6.1 Overview of the thesis
Nitrogen (N) is one of the key determinants of crop growth and yield, with N deficiencies often resulting in retarded growth and reductions in harvestable yields and quality. Crop varieties produced by the ‘Green Revolution’ (Khush, 1999, Lassaletta et al., 2014) have helped alleviate hunger and poverty throughout the world. Yet, yields of such crops are heavily dependent on N inputs (Mueller et al., 2012), with their N uptake efficiency being relatively low (Glass, 2003). This encourages farmers to apply excessive amounts of N fertilizer to soil which in turn create environmental issues (e.g. eutrophication, soil acidification and greenhouse gas emissions) and economic losses.
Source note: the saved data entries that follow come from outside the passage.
(** [osrfx2_open]; [found] and [intfdata] tell whether
    [usb_find_interface] and [usb_get_intfdata] return non-NULL,
    [halt_out] and [halt_in] are what the two [usb_clear_halt] return. *)
Definition osrfx2_open (found intfdata : bool) (halt_out halt_in : Z)
    (f_flags : Z) : M Z Z :=
  when (negb found) (return_ (- ENODEV)) ;;
  when (negb intfdata) (return_ (- ENODEV)) ;;
  let flags := Z.land f_flags O_ACCMODE in
  when ((flags =? O_WRONLY) || (flags =? O_RDWR))
    (acquired <- atomic_dec_and_test bulk_write_available set_bulk_write_available ;;
     when (negb acquired)
       (atomic_inc bulk_write_available set_bulk_write_available ;;
        return_ (- EBUSY)) ;;
     ep <- load bulk_out_endpointAddr ;;
     retval <- usb_clear_halt halt_out ep ;;
     when (negb (retval =? 0) && negb (retval =? - EPIPE)) (dev_err retval)) ;;
  when ((flags =? O_RDONLY) || (flags =? O_RDWR))
    (acquired <- atomic_dec_and_test bulk_read_available set_bulk_read_available ;;
     when (negb acquired)
       (atomic_inc bulk_read_available set_bulk_read_available ;;
        when (flags =? O_RDWR)
          (atomic_inc bulk_write_available set_bulk_write_available) ;;
        return_ (- EBUSY)) ;;
     ep <- load bulk_in_endpointAddr ;;
     retval <- usb_clear_halt halt_in ep ;;
     when (negb (retval =? 0) && negb (retval =? - EPIPE)) (dev_err retval)) ;;
  retval <- nonseekable_open ;;
  when (negb (retval =? 0)) (return_ retval) ;;
  kref_get ;;
  return_ 0.

(** [osrfx2_release]; [private_data] tells whether [file->private_data]
    is non-NULL. *)
Definition osrfx2_release (private_data : bool) (f_flags : Z) : M Z Z :=
  when (negb private_data) (return_ (- ENODEV)) ;;
  let flags := Z.land f_flags O_ACCMODE in
  when ((flags =? O_WRONLY) || (flags =? O_RDWR))
    (atomic_inc bulk_write_available set_bulk_write_available) ;;
  when ((flags =? O_RDONLY) || (flags =? O_RDWR))
    (atomic_inc bulk_read_available set_bulk_read_available) ;;
  kref_put ;;
  return_ 0.

(** [osrfx2_read]; [bulk] is what [usb_bulk_msg] returns, [bytes_read]
    what it stores through [&bytes_read], [not_copied] what
    [copy_to_user] returns.  [pending_data] is a [size_t] and [retval]
    an [int], so the subtraction is done on [size_t]. *)
Definition osrfx2_read (bulk bytes_read not_copied : Z) (count : Z) : M Z Z :=
  ep <- load bulk_in_endpointAddr ;;
  size <- load bulk_in_size ;;
  retval <- usb_bulk_msg bulk ep (Z.min size count) 10000 ;;
  when (retval =? 0)
    (let retval := if negb (not_copied =? 0) then - EFAULT else bytes_read in
     pending <- load pending_data ;;
     store (set_pending_data (size_t (pending - size_t retval))) ;;
     return_ retval) ;;
  return_ retval.

(** [osrfx2_write]; [new_urb] is what [usb_alloc_urb] returns, [new_buf]
    what [usb_alloc_coherent] returns (the address, and the bus address
    it stores in [urb->transfer_dma]), [not_copied] what [copy_from_user]
    returns, [submit] what [usb_submit_urb] returns. *)
Definition osrfx2_write (new_urb : option urb) (new_buf : option (Z * Z))
    (not_copied submit : Z) (count : Z) : M Z Z :=
  let buf : option Z := None in
  when (count =? 0) (return_ (ssize_t count)) ;;
  let urb := new_urb in
  when (match urb with None => true | Some _ => false end)
    (let retval := - ENOMEM in
     dma <- deref urb transfer_dma ;;
     usb_free_coherent count buf dma ;;
     usb_free_urb urb ;;
     return_ retval) ;;
  let buf := option_map fst new_buf in
  let urb := match new_buf with
             | Some (_, dma) =>
                 option_map (fun u => mk_urb dma (transfer_buffer_length u) (urb_endpoint u)) urb
             | None => urb
             end in
  when (match buf with None => true | Some _ => false end)
    (let retval := - ENOMEM in
     dma <- deref urb transfer_dma ;;
     usb_free_coherent count buf dma ;;
     usb_free_urb urb ;;
     return_ retval) ;;
  when (negb (not_copied =? 0))
    (let retval := - EFAULT in
     dma <- deref urb transfer_dma ;;
     usb_free_coherent count buf dma ;;
     usb_free_urb urb ;;
     return_ retval) ;;
  ep <- load bulk_out_endpointAddr ;;
  let urb := option_map (fun u => mk_urb (transfer_dma u) count ep) urb in
  retval <- match urb with
            | Some u => usb_submit_bulk_urb submit u
            | None => fun w => Oops w
            end ;;
  when (negb (retval =? 0))
    (dev_err retval ;;
     dma <- deref urb transfer_dma ;;
     usb_free_coherent count buf dma ;;
     usb_free_urb urb ;;
     return_ retval) ;;
  pending <- load pending_data ;;
  store (set_pending_data (size_t (pending + count))) ;;
  usb_free_urb urb ;;
  return_ (ssize_t count).

(** [write_bulk_callback]; [status] is [urb->status]. *)
Definition write_bulk_callback (u : urb) (status : Z) : M unit unit :=
  when (negb (status =? 0) &&
        negb ((status =? - ENOENT) || (status =? - ECONNRESET) || (status =? - ESHUTDOWN)))
    (dev_err status) ;;
  usb_free_coherent (transfer_buffer_length u) (Some 0) (transfer_dma u).

(** [get_switches] *)
Definition get_switches : M (Z * string) (Z * string) :=
  sw <- load switches ;;
  return_ (sprintf (switches_format sw)).

(** [get_bargraph]; [ctl] is what [usb_control_msg] returns, [buf] the
    content of the page before the call. *)
Definition get_bargraph (ctl : Z) (buf : string) : M (Z * string) (Z * string) :=
  susp <- load suspended ;;
  when (negb (susp =? 0)) (return_ (sprintf "S ")) ;;
  store (set_leds 0) ;;
  retval <- usb_control_msg ctl READ_LEDS (Z.lor USB_DIR_IN USB_TYPE_VENDOR)
              buf_leds 1 USB_CTRL_GET_TIMEOUT ;;
  l <- load leds ;;
  let '(retval, buf) := sprintf (bargraph_format l) in
  return_ (retval, buf).

(** The parsing both set operations start with: [value] is an
    [unsigned int]. *)
Definition parse_value (buf : string) : Z :=
  let '(n, consumed) := simple_strtoul buf 10 in
  let value := u32 (Z.land n 0xFF) in
  if consumed =? 0 then 0 else value.

(** [set_bargraph] *)
Definition set_bargraph (ctl : Z) (buf : string) (count : Z) : M Z Z :=
  store (set_leds 0) ;;
  let value := parse_value buf in
  (if value >? 255 then store (set_leds 0)
   else l <- load leds ;; store (set_leds (bargraph_table value l))) ;;
  retval <- usb_control_msg ctl SET_LEDS (Z.lor USB_DIR_OUT USB_TYPE_VENDOR)
              buf_leds 1 USB_CTRL_GET_TIMEOUT ;;
  when (retval <? 0) (dev_err retval) ;;
  return_ (ssize_t count).

(** [get_7segment] *)
Definition get_7segment (ctl : Z) (buf : string) : M (Z * string) (Z * string) :=
  susp <- load suspended ;;
  when (negb (susp =? 0)) (return_ (sprintf "S ")) ;;
  store (set_segments 0) ;;
  retval <- usb_control_msg ctl READ_7SEG (Z.lor USB_DIR_IN USB_TYPE_VENDOR)
              buf_segments 1 USB_CTRL_GET_TIMEOUT ;;
  when (retval <? 0) (dev_err retval ;; return_ (retval, buf)) ;;
  sg <- load segments ;;
  let '(retval, buf) := sprintf (segment_format sg) in
  return_ (retval, buf).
On the other hand, crop production needs to be increased [including rice yields by 60- 70% (Takai et al., 2013)] to feed the rising human population which is predicted to reach 9.7 billion by 2050 (UN, 2015); achieving higher yields would potentially increase N fertilizer use [240 MMt by the year 2050 (Tilman, 1999)] around the world. Thus, future crop production needs to be accomplished in a sustainable manner with minimum N inputs while introducing genotypes that are efficient in N use. Nitrogen productivity (NP) can be considered as a useful indicator of the efficiency of N use for biomass production during vegetative growth, which has the potential to lead to a better N use efficiency (NUE) at reproductive stage. NP is well characterized in the field of plant eco-physiology; by contrast, less is known about how NP varies among crop genotypes. Therefore, in my thesis, I adopted an eco-physiological based approach to evaluate genotypic variation in growth and NP of rice during early vegetative growth.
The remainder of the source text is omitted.